> _Problem statement_: Look through the data below for the line with "<> PyNone ->" and the line with "Hf) as Hown.", then output those two and all lines in between, exactly as written.

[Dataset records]
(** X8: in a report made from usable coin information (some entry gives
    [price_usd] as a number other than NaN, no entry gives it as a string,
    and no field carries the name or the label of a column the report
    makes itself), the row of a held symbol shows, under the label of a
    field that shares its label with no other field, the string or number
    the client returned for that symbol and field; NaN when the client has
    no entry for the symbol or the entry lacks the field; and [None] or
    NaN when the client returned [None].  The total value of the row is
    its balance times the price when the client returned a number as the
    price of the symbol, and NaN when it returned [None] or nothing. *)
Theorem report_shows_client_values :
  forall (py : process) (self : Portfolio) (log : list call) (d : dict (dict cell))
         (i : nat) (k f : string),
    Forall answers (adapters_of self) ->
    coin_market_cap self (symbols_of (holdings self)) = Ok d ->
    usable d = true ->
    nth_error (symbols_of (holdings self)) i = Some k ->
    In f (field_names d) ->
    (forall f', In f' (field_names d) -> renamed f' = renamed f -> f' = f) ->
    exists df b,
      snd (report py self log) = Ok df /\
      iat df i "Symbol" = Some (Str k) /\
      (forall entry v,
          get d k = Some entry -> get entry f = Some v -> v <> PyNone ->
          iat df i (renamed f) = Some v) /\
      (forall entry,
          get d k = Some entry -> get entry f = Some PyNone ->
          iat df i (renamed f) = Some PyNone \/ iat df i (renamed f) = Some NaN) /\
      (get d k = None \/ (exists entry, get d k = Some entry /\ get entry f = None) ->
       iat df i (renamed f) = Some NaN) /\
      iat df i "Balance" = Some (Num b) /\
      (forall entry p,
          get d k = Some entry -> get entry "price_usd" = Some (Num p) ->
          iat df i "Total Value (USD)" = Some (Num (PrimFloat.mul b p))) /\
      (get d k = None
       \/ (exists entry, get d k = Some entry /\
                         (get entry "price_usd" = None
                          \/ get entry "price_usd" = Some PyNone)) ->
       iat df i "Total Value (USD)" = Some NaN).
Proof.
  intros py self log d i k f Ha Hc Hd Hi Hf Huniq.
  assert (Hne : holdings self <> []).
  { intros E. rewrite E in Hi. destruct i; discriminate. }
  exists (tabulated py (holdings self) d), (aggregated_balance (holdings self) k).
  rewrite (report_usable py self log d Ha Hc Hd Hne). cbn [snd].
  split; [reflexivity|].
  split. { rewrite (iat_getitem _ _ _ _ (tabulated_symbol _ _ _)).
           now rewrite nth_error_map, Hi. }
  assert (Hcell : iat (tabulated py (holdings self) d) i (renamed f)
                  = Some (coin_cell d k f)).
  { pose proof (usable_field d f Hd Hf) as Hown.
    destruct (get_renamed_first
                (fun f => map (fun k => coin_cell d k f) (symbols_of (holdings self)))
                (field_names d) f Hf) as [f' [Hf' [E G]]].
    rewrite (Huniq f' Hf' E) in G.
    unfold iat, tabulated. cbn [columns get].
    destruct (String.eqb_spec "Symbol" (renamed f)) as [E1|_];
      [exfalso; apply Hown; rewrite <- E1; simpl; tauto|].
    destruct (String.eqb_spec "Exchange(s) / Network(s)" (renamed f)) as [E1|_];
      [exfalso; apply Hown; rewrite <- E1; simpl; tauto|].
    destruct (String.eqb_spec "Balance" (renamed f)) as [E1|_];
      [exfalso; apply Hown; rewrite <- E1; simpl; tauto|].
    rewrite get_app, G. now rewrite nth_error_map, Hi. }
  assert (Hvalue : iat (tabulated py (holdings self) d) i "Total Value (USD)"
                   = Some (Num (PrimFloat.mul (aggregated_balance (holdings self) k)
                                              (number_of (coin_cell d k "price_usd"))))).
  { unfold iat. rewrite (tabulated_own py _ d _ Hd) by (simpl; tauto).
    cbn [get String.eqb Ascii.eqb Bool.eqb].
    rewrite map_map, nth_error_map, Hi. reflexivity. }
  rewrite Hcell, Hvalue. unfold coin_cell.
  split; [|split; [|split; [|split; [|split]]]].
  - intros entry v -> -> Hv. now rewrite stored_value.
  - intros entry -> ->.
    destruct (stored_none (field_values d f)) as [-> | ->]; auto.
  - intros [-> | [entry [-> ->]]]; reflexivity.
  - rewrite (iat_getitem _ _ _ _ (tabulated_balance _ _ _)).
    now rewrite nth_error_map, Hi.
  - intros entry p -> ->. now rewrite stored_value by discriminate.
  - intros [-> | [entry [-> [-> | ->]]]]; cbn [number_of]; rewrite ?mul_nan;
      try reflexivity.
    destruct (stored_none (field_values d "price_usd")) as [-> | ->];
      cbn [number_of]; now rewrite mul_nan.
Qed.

> _Answer section_:
          get d k = Some entry -> get entry f = Some v -> v <> PyNone ->
          iat df i (renamed f) = Some v) /\
      (forall entry,
          get d k = Some entry -> get entry f = Some PyNone ->
          iat df i (renamed f) = Some PyNone \/ iat df i (renamed f) = Some NaN) /\
      (get d k = None \/ (exists entry, get d k = Some entry /\ get entry f = None) ->
       iat df i (renamed f) = Some NaN) /\
      iat df i "Balance" = Some (Num b) /\
      (forall entry p,
          get d k = Some entry -> get entry "price_usd" = Some (Num p) ->
          iat df i "Total Value (USD)" = Some (Num (PrimFloat.mul b p))) /\
      (get d k = None
       \/ (exists entry, get d k = Some entry /\
                         (get entry "price_usd" = None
                          \/ get entry "price_usd" = Some PyNone)) ->
       iat df i "Total Value (USD)" = Some NaN).
Proof.
  intros py self log d i k f Ha Hc Hd Hi Hf Huniq.
  assert (Hne : holdings self <> []).
  { intros E. rewrite E in Hi. destruct i; discriminate. }
  exists (tabulated py (holdings self) d), (aggregated_balance (holdings self) k).
  rewrite (report_usable py self log d Ha Hc Hd Hne). cbn [snd].
  split; [reflexivity|].
  split. { rewrite (iat_getitem _ _ _ _ (tabulated_symbol _ _ _)).
           now rewrite nth_error_map, Hi. }
  assert (Hcell : iat (tabulated py (holdings self) d) i (renamed f)
                  = Some (coin_cell d k f)).
  { pose proof (usable_field d f Hd Hf) as Hown.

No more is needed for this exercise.